One

One

ARASHI approached uncertain times in 2005 as its career entered a pivotal period, and it chose to embrace it with giddy energy on its fifth full-length album, One. The years prior revealed the group’s potential but also threw challenges at the fledgling project. Having debuted in 1999, ARASHI had already switched labels and saw its overall sales fluctuate. While singles and albums landed high on Japanese charts, sales dipped from release to release, raising worry. None of this doubt clouds One. All five performers stepped up to deliver a set of songs defined by optimism, with the lyrics emphasizing the thrill of love in its myriad forms.
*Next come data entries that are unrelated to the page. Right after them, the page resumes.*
(** The frames of a concrete answer. *)
#[local] Ltac encode_frames :=
  repeat first [exact encodes_nil | apply encodes_parsed;
    [vm_compute; reflexivity | apply (bool_decide_unpack _); vm_compute; exact I | vm_compute; discriminate |]].

Definition sample_text : bytes := str "SELECT id, n FROM t WHERE id > $1".
Definition sample_status : ready_for_query := {| status := idle |}.

Definition sample_answer : list any_backend_message :=
  [Mparse_complete; Mbind_complete; Mnotice_response no_fields; Mrow_description sample_description;
   Mdata_row (Resultsets.sample_row (Some (str "7")) None); Mdata_row (Resultsets.sample_row (Some (str "8")) (Some (str "-9")));
   Mcommand_complete {| tag := str "SELECT 2" |}; Mready_for_query sample_status].

Definition sample_answer_bytes : bytes :=
  frame (ch "1") [] ++ frame (ch "2") [] ++ frame (ch "N") [0] ++
  frame (ch "T") (be_encode 2 2 ++ items_enc [sample_column (str "id"); sample_column (str "n")]) ++
  frame (ch "D") (be_encode 2 2 ++ items_enc [Some (str "7"); None : field_view]) ++
  frame (ch "D") (be_encode 2 2 ++ items_enc [Some (str "8"); Some (str "-9") : field_view]) ++
  frame (ch "C") (str "SELECT 2" ++ [0]) ++ frame (ch "Z") [ch "I"] ++ [].

Lemma sample_answer_encodes : encodes sample_answer sample_answer_bytes.
Proof. unfold sample_answer, sample_answer_bytes. encode_frames. Qed.

Lemma sample_params_write : params_write fmt_text [sample_param] [str "1"].
Proof. repeat constructor. Qed.

Lemma sample_messages_fit : Forall message_fits (query_messages sample_text [sample_param] fmt_text [str "1"] fmt_text 0).
Proof. repeat constructor; vm_compute; discriminate. Qed.

Lemma query_rows_witness :
  exists req es ops x rb rest,
    run_op (Oadd_query sample_text [sample_param] fmt_text fmt_text 0) (make_request true) = (None, req) /\
    reads_within (replicate 200 4%nat) es /\ event_bytes es ++ rest = sample_answer_bytes ++ str "N" /\
    @co_exec zero_alloc _ (resultset_callback_handler sample_members collect) es req sample_handler sample_state =
      Some (ops, Some no_error, (x, set_read_buffer rb sample_state)) /\
    rc_cb (handler_ (read_fsm_ x)) = [(None, (7, tt)); (Some (-9), (8, tt))] /\ committed_area rb ++ rest = str "N" /\
    rc_info (handler_ (read_fsm_ x)) = Some (CI (str "SELECT 2") (Some 2) false).
Proof.
  destruct (@query_rows zero_alloc _ sample_members collect sample_text [sample_param] fmt_text [str "1"] fmt_text 0
    [sample_column (str "id"); sample_column (str "n")] sample_description
    [Resultsets.sample_row (Some (str "7")) None; Resultsets.sample_row (Some (str "8")) (Some (str "-9"))]
    [[Some (str "7"); None]; [Some (str "8"); Some (str "-9")]] (inl {| tag := str "SELECT 2" |}) sample_status sample_handler sample_state
    (replicate 200 4%nat) sample_answer sample_answer_bytes (str "N") (sample_answer_bytes ++ str "N"))
    as (req & ec & c & es & ops & x & rb & rest & Hop & Hd & He & Hb & _ & Hco & Hc & Hext & Hi).
  - exact sample_params_write.
  - exact sample_messages_fit.
  - vm_compute. reflexivity.
  - apply (bool_decide_unpack _). vm_compute. exact I.
  - reflexivity.
  - constructor; [|constructor; [|constructor]]; unfold total_member; apply _.
  - vm_compute. reflexivity.
  - vm_compute. reflexivity.
  - repeat constructor; vm_compute; reflexivity.
  - reflexivity.
  - reflexivity.
  - exact sample_answer_encodes.
  - exact sample_state_inv.
  - reflexivity.
  - apply (bool_decide_unpack _). vm_compute. exact I.
  - vm_compute. lia.
  - vm_compute in Hd. injection Hd as <- <-. specialize (Hi _ eq_refl). vm_compute in Hi.
    exists req, es, ops, x, rb, rest. repeat split; [exact Hop|exact He|exact Hb|exact Hco|exact Hc|exact Hext|exact Hi].
Defined.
The members of ARASHI aren’t holding anything back either, with each leaning into their own skills to add extra character to the songs, whether via Sho Sakurai’s laid-back raps or Jun Matsumoto’s swift R&B-tinged come-ons. While the base of nearly every song is upbeat pop, ARASHI played around with the sonic palette to offer up its most eclectic release to that point. The band tries out breezy disco, pulsing techno-pop, horn-backed funk, and speedy pop-punk, but the throughline is a positive attitude toward what’s to come. That confident outlook would soon be justified. One spotlights a project building toward a true commercial breakout, which for ARASHI would arrive in two years with the album Time and the tenderhearted single “Love so Sweet.” Yet the infatuated lyricism and upbeat pace of that moment starts to take shape on One, with ARASHI figuring out what it wants to say and learning just how many different ways it can express it.